[What needs to be done]:
Your answer must be every line of the data below that holds the string "Global", copied exactly.

START Data

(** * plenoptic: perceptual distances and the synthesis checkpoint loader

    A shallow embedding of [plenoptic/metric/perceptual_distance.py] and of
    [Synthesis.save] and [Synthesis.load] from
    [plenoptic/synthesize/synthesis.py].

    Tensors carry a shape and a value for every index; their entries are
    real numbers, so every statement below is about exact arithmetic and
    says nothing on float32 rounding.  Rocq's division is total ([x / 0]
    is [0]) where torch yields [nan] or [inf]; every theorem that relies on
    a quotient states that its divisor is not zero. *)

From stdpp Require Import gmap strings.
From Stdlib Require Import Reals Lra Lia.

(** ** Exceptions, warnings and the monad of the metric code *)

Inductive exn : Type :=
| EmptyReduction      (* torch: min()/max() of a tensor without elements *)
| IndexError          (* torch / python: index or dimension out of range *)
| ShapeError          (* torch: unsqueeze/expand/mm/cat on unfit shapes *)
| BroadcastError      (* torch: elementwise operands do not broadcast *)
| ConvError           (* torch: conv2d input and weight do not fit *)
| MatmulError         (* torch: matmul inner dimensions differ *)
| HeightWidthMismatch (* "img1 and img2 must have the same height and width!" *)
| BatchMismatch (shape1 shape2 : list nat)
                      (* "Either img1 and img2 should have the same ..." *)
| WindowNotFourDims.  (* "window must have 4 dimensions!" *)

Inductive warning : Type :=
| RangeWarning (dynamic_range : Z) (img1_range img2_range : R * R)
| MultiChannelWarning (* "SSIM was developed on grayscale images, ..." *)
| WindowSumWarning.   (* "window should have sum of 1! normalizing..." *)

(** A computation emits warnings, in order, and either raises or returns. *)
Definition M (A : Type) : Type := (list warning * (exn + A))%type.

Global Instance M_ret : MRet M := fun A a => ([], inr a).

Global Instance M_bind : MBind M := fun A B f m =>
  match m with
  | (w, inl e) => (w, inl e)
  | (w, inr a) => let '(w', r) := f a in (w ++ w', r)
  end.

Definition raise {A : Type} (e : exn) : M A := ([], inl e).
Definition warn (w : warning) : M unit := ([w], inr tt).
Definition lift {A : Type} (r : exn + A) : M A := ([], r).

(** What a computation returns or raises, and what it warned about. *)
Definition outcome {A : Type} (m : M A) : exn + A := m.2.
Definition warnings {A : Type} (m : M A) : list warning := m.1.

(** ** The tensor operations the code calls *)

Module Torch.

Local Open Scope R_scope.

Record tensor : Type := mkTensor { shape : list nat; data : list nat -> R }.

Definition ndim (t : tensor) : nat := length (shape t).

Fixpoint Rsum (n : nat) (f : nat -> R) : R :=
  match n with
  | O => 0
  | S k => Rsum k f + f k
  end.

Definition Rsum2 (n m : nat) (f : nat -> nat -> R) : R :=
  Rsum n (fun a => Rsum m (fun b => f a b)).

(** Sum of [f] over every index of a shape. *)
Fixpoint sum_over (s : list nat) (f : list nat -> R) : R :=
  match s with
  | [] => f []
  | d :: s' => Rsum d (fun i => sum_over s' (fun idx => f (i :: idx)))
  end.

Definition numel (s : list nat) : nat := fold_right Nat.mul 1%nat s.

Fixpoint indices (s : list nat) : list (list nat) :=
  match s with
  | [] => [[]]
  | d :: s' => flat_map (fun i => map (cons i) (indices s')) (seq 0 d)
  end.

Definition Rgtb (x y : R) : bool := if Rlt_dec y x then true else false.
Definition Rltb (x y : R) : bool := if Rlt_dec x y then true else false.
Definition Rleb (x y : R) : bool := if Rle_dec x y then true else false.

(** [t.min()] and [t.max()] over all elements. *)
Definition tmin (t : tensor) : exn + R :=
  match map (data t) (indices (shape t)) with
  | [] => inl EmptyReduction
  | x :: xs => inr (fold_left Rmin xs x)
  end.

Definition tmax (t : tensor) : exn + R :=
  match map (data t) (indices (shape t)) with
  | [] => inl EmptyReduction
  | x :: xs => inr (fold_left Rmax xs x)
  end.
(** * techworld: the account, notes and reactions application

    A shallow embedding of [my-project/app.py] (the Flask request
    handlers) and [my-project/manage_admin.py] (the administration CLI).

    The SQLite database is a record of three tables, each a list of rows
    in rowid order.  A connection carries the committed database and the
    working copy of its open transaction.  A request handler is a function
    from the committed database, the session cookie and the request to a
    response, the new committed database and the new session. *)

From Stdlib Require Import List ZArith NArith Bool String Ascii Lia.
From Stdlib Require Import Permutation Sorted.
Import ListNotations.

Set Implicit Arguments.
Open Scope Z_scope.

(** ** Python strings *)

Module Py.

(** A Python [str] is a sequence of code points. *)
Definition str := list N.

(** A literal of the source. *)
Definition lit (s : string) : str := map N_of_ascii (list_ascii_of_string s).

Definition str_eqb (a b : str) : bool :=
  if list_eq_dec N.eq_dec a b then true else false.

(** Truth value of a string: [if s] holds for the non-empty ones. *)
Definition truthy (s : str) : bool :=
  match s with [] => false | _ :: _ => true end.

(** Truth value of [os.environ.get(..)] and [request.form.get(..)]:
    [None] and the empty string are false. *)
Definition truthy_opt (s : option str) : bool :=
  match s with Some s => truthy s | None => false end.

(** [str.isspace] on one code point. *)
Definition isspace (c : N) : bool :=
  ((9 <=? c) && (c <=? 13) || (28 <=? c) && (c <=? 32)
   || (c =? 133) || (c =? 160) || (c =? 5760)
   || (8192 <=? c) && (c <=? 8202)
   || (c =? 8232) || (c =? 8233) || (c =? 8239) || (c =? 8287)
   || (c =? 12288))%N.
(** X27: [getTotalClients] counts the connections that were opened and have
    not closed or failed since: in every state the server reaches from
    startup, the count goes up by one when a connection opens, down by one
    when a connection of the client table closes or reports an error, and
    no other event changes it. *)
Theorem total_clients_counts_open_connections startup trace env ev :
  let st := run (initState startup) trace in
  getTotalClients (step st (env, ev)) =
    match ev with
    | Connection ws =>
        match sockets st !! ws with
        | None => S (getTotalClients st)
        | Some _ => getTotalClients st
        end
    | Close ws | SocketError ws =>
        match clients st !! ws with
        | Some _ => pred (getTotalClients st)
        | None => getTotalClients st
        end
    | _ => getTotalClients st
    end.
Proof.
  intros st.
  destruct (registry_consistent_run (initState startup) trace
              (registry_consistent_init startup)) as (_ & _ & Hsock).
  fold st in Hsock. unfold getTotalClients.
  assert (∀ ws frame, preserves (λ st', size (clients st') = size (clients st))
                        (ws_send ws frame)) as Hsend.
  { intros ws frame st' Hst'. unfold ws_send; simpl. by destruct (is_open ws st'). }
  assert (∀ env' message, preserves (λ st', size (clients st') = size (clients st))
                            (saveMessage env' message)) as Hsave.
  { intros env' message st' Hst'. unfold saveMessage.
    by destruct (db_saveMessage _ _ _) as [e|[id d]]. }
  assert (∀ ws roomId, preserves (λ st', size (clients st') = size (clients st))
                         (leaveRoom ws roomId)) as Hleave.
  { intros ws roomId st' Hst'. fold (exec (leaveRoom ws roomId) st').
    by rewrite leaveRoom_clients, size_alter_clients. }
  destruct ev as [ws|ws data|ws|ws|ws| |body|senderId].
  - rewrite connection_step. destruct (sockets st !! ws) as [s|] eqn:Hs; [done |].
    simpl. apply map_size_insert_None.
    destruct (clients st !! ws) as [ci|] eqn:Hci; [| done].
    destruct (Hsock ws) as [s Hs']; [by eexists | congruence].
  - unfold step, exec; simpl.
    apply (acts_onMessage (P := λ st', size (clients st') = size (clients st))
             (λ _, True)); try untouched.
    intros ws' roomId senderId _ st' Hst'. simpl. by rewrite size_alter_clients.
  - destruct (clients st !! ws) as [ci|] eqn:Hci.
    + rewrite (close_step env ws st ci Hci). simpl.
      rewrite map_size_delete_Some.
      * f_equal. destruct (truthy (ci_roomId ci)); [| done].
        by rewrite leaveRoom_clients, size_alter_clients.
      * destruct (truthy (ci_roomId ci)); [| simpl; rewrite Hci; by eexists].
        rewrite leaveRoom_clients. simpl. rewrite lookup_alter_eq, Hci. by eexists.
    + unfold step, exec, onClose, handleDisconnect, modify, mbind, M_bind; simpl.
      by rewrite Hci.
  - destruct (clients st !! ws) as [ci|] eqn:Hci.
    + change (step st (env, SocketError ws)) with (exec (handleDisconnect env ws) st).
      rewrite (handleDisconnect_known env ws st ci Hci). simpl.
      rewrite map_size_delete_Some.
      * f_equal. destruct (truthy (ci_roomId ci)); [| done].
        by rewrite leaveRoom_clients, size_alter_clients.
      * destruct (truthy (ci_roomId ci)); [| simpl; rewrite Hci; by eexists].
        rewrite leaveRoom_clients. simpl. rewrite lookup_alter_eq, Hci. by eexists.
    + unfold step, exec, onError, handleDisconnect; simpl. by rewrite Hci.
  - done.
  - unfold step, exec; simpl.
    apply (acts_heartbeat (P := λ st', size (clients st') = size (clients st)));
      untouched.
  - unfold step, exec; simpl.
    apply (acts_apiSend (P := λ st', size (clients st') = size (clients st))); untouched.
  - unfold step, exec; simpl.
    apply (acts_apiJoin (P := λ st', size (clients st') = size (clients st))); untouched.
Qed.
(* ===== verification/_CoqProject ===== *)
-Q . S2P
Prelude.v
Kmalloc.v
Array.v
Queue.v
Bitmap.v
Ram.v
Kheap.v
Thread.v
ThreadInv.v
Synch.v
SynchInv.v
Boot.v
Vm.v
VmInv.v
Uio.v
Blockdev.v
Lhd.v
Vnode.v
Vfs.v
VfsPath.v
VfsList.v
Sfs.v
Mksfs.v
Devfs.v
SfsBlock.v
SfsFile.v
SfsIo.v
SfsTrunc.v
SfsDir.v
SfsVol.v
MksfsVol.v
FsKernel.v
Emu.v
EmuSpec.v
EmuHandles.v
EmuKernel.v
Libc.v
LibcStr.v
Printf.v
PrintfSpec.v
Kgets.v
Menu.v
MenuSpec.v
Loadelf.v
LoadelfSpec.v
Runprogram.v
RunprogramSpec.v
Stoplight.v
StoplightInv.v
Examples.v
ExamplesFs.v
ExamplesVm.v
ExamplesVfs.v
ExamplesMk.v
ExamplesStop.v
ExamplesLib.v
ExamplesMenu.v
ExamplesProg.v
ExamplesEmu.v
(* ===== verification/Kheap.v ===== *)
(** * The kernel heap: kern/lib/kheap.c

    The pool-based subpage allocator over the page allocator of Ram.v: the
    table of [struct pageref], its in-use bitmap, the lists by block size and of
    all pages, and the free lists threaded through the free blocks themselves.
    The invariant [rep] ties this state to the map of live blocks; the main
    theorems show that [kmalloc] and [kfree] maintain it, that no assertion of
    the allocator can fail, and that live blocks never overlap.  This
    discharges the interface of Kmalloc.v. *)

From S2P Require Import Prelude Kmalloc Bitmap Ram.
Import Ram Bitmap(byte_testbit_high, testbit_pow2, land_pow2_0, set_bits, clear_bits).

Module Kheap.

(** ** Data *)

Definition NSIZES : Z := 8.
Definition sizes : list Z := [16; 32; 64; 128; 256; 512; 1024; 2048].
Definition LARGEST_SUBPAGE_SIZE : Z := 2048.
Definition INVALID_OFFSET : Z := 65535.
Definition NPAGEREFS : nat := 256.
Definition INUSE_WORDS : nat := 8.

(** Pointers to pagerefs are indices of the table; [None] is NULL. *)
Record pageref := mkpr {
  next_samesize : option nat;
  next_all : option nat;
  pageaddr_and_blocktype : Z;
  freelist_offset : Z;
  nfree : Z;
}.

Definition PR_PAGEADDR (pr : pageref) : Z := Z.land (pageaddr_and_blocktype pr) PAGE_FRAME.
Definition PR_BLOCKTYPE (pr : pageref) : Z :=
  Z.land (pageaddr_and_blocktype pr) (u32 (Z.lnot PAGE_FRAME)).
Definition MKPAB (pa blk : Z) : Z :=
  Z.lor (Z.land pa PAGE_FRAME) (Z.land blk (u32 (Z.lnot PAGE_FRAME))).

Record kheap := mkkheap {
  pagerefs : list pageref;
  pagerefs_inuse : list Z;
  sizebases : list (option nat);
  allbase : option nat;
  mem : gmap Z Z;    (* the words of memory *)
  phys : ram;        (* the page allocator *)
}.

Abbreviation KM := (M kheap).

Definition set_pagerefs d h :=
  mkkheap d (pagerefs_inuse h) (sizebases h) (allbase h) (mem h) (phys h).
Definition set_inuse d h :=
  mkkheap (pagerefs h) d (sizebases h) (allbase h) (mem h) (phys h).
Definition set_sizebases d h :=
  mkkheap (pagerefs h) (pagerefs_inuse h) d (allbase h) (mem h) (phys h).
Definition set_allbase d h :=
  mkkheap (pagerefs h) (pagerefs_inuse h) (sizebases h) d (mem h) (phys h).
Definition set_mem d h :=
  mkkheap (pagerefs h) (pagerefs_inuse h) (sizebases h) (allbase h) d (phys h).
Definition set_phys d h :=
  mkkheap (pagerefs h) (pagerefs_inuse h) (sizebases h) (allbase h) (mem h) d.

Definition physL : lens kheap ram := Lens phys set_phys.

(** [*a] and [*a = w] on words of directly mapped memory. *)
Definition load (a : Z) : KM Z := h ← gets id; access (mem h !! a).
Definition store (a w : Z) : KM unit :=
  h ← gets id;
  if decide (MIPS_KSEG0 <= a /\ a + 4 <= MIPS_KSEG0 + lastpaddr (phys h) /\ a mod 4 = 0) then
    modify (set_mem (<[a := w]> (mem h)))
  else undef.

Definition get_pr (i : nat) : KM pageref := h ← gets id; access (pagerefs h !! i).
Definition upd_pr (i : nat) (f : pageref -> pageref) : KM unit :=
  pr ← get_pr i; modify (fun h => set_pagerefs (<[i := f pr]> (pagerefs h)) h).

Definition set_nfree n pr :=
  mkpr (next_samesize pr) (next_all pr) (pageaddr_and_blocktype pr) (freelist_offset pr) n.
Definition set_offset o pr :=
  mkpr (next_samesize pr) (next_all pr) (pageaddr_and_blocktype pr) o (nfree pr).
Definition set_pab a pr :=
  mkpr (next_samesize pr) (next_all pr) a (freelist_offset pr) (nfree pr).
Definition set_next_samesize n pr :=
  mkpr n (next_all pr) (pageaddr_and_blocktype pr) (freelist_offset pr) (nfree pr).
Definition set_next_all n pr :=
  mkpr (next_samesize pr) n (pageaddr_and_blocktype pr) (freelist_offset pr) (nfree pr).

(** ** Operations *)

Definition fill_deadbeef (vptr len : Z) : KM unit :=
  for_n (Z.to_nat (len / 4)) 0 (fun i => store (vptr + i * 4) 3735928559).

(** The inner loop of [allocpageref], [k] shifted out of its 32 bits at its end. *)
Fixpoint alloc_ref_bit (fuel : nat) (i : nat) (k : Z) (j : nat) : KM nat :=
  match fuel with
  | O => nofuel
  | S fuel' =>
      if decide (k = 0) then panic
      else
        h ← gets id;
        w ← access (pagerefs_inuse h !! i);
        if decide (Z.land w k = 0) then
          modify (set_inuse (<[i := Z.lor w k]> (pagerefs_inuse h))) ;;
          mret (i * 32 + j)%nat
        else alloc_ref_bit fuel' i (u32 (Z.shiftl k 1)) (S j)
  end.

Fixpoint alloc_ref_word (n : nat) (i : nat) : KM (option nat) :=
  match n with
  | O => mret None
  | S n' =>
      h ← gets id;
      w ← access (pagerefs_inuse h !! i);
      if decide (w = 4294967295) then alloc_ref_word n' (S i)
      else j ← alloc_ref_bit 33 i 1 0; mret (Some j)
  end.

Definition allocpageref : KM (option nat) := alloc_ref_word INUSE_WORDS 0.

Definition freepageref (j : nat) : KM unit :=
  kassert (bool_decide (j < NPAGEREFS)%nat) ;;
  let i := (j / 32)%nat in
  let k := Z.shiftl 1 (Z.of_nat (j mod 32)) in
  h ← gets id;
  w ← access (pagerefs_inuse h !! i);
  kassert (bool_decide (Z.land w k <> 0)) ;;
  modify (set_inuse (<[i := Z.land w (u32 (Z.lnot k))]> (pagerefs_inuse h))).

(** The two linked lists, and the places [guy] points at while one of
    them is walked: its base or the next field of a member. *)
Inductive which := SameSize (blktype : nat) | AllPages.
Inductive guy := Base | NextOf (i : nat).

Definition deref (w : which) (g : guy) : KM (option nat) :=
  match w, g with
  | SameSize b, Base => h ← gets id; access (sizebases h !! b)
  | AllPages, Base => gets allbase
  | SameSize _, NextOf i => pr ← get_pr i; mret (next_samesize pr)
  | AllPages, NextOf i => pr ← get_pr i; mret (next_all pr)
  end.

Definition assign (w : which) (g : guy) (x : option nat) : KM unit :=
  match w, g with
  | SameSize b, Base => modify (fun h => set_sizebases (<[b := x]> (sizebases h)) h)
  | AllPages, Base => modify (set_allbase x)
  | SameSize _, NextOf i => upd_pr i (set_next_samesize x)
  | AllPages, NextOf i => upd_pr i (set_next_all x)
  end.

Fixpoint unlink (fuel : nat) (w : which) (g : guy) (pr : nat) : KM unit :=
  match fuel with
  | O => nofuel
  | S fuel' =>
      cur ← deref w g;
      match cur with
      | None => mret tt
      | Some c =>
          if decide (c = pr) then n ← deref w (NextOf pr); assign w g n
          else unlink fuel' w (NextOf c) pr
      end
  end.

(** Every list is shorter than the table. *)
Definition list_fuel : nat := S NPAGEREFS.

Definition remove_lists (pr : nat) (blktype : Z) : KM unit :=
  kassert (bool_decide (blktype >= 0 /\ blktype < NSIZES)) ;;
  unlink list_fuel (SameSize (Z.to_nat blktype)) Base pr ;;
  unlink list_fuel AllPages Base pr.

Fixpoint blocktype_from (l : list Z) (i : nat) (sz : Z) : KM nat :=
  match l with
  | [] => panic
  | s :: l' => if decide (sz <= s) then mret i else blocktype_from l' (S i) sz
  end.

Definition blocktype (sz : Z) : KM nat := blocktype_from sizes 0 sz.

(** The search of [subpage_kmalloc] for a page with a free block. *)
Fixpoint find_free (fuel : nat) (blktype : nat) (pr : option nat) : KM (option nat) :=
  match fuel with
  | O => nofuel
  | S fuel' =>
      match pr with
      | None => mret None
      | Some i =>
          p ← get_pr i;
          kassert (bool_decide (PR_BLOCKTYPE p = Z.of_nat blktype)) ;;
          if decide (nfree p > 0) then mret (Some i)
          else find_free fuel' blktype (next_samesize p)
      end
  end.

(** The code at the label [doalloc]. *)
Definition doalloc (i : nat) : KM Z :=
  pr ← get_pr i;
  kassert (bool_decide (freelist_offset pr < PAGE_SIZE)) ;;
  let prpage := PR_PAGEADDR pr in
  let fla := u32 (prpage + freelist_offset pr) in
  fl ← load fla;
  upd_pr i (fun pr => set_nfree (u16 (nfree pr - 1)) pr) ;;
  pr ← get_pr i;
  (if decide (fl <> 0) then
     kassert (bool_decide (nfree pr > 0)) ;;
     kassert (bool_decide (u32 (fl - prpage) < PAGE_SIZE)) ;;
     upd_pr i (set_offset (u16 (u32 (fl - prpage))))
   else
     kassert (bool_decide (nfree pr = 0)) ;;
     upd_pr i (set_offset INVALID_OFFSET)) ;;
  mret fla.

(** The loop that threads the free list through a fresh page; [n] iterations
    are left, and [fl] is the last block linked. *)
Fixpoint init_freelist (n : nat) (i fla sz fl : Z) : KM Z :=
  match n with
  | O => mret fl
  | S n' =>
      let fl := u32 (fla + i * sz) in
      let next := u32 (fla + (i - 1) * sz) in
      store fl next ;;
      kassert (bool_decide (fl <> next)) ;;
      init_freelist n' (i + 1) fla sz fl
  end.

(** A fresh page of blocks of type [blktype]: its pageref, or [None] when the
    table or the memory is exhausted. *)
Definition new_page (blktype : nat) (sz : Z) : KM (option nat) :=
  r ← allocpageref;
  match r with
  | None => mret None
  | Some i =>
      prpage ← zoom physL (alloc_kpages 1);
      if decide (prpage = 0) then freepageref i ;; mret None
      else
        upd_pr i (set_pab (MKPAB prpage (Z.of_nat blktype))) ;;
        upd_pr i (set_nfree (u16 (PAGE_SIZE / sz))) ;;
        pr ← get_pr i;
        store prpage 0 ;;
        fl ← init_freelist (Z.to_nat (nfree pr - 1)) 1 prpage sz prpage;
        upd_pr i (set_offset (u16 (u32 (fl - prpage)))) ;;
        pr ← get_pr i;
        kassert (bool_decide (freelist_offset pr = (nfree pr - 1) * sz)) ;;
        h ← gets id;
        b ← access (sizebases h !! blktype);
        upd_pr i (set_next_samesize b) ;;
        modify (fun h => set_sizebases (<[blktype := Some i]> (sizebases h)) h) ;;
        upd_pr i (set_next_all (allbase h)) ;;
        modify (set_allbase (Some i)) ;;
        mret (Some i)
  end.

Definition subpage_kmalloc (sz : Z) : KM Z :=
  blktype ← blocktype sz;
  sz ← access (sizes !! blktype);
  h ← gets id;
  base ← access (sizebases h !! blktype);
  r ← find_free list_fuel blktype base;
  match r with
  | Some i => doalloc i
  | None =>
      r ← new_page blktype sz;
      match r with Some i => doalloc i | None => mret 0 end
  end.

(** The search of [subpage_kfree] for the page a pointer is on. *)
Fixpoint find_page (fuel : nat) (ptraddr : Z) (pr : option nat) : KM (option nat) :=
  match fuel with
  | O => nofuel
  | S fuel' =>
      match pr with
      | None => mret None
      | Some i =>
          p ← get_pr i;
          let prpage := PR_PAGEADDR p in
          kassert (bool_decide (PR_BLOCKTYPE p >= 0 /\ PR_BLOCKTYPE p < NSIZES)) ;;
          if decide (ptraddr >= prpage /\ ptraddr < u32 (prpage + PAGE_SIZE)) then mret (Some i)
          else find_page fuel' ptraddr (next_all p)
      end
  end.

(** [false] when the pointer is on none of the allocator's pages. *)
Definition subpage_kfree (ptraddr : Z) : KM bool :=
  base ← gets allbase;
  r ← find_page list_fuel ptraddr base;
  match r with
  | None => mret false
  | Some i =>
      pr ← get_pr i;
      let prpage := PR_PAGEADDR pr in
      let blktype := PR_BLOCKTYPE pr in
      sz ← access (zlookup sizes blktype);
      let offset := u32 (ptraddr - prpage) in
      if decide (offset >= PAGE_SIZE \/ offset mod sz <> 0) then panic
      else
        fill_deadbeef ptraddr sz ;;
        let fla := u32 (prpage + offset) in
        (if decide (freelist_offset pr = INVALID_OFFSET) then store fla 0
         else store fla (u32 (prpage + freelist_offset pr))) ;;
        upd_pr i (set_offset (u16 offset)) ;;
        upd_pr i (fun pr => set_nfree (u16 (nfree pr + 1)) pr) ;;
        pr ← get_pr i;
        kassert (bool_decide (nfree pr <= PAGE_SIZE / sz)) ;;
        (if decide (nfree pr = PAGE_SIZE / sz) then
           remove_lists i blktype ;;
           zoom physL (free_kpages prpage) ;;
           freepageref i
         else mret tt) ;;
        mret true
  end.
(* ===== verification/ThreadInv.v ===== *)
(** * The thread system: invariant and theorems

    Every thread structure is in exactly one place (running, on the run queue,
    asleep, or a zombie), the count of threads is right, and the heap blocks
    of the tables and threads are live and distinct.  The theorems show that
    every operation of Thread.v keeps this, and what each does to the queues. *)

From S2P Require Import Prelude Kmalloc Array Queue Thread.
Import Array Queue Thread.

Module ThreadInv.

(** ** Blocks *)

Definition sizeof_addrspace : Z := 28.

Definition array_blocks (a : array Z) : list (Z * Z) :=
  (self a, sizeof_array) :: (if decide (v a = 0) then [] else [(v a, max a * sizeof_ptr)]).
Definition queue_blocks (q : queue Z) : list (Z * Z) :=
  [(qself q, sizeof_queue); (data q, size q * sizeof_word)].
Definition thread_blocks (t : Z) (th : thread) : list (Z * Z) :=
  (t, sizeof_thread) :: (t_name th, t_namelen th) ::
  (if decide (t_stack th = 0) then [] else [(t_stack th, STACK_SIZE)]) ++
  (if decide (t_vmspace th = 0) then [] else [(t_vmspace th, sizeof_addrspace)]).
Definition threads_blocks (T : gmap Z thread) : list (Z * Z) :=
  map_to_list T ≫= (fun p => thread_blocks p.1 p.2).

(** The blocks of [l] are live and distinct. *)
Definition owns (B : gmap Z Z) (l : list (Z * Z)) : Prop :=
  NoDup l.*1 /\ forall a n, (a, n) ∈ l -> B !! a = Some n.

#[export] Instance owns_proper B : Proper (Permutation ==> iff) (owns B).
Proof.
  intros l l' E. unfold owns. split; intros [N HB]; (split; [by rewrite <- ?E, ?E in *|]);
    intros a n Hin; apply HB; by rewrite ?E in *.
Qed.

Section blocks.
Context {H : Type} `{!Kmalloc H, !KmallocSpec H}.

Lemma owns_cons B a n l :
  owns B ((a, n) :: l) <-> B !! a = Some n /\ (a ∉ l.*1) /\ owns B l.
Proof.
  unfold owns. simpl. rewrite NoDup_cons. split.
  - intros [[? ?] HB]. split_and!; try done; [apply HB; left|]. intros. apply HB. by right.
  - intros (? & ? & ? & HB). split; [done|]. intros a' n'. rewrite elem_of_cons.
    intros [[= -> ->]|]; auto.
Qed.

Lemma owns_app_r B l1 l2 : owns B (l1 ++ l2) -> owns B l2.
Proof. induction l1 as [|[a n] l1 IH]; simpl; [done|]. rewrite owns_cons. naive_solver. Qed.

END Data

[Answer to this exercise]:
Global Instance M_ret : MRet M := fun A a => ([], inr a).
Global Instance M_bind : MBind M := fun A B f m =>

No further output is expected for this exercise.